→ PROBLEM TO WORK ON
Filter the entries for lines with the word "textContent".

---------------

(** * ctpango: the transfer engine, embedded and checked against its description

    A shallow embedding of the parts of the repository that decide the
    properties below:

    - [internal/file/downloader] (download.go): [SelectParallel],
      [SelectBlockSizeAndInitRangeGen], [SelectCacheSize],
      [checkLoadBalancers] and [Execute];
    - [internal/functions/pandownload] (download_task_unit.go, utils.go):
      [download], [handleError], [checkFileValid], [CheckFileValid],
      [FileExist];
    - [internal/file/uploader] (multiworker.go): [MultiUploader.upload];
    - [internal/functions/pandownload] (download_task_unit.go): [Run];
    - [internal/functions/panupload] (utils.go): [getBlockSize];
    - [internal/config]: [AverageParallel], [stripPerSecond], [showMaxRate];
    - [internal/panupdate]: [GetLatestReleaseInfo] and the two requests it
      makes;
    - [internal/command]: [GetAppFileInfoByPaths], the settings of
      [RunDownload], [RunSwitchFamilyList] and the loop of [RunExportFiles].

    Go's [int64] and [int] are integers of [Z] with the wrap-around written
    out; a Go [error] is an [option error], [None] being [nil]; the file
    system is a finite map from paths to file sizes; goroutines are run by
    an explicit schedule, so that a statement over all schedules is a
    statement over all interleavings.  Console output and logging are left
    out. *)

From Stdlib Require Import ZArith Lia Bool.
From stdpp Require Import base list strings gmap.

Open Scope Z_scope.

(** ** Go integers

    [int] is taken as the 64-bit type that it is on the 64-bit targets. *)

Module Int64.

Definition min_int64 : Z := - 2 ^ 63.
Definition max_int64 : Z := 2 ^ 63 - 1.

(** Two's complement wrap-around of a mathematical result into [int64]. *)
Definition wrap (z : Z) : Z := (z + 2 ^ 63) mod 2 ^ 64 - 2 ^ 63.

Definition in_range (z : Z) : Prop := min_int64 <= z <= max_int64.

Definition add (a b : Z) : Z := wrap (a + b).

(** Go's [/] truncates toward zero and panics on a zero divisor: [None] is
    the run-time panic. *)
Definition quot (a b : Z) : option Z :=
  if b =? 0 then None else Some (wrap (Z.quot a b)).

---------------

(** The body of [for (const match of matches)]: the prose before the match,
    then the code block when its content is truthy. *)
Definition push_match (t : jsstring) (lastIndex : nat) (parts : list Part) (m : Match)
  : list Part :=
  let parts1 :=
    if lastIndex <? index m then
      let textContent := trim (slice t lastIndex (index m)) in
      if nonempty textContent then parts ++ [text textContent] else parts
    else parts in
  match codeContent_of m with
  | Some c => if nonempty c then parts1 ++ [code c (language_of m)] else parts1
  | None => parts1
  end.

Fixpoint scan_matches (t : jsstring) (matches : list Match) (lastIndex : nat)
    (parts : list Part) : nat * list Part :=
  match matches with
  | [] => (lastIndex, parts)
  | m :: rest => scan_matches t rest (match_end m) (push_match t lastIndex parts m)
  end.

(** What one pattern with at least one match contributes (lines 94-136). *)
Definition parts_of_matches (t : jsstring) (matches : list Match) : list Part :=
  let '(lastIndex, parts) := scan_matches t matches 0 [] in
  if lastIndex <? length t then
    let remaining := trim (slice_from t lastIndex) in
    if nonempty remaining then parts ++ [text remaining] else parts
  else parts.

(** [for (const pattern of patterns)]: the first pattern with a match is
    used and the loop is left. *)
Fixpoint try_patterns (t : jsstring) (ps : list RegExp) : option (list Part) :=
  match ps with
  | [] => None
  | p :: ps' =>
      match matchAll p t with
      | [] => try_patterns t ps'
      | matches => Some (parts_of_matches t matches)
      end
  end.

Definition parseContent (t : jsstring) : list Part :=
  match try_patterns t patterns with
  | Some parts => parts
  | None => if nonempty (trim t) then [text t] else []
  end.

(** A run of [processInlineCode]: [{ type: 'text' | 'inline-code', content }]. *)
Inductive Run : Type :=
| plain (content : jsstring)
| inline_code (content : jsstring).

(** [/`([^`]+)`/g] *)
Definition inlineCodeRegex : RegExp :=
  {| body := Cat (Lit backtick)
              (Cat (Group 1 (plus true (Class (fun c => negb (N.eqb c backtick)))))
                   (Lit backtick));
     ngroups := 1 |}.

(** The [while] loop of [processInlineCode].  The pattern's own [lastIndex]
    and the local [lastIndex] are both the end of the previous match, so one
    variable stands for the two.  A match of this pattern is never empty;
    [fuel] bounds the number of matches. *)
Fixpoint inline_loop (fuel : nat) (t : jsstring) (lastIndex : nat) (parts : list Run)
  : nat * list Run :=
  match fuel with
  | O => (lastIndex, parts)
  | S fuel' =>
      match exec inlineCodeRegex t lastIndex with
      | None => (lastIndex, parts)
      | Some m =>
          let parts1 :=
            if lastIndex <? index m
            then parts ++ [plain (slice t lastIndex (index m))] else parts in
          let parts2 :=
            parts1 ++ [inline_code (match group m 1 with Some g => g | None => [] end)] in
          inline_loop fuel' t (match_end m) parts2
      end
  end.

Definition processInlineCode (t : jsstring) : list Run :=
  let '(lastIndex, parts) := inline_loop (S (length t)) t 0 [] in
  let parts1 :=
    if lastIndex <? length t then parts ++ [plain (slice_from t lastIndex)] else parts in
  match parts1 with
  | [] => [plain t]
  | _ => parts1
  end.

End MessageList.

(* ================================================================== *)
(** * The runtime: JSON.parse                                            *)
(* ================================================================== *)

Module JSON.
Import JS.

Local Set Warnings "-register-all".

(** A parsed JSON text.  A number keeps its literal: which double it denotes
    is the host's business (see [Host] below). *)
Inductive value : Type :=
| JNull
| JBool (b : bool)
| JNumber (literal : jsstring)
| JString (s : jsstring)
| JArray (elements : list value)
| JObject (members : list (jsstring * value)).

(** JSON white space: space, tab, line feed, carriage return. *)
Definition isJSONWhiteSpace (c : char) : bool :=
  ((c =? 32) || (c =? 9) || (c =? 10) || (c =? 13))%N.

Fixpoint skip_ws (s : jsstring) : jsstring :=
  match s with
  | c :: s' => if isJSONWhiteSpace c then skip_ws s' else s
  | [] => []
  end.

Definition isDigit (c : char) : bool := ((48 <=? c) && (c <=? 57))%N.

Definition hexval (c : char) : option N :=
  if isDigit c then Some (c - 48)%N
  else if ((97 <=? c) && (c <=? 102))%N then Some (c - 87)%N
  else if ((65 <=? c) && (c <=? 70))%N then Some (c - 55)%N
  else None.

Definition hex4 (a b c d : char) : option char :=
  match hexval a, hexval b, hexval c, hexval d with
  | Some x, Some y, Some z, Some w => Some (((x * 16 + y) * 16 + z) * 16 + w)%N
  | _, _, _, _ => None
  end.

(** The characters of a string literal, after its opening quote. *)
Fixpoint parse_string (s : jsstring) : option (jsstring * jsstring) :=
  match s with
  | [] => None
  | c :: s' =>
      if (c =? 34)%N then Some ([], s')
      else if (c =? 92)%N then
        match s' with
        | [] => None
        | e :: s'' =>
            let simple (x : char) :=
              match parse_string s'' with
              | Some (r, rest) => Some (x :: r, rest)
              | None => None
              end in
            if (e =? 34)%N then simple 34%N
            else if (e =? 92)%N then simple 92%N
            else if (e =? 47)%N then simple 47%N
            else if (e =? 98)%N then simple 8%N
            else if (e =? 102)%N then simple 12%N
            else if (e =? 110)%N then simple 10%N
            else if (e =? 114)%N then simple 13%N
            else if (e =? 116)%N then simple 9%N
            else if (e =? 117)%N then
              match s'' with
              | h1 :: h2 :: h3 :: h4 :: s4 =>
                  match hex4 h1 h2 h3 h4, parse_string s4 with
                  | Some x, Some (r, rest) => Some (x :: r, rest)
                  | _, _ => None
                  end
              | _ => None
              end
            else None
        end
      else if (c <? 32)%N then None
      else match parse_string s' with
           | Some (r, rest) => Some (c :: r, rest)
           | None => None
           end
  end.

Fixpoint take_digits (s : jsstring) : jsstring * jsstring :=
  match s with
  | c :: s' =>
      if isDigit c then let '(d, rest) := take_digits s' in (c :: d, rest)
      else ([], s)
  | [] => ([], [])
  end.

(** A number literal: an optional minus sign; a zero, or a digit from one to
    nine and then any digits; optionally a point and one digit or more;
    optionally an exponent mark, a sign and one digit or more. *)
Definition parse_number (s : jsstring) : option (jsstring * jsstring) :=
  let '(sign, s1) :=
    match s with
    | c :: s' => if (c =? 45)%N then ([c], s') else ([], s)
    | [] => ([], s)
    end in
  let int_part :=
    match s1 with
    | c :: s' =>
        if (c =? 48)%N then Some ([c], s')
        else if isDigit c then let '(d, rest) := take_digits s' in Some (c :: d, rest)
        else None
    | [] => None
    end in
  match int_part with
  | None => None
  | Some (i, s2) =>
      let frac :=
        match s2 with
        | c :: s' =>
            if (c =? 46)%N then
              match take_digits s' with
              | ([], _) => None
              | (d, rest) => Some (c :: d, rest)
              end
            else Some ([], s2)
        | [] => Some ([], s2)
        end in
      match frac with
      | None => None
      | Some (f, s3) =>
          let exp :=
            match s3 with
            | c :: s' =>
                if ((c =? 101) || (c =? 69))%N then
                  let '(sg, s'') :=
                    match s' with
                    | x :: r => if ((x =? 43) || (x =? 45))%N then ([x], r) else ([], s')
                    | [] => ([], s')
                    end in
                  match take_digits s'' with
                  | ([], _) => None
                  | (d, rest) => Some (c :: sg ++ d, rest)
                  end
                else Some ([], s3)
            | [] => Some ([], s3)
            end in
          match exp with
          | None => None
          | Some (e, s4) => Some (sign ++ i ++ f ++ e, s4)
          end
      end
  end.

---------------

→ WRITTEN REPLY
      let textContent := trim (slice t lastIndex (index m)) in
      if nonempty textContent then parts ++ [text textContent] else parts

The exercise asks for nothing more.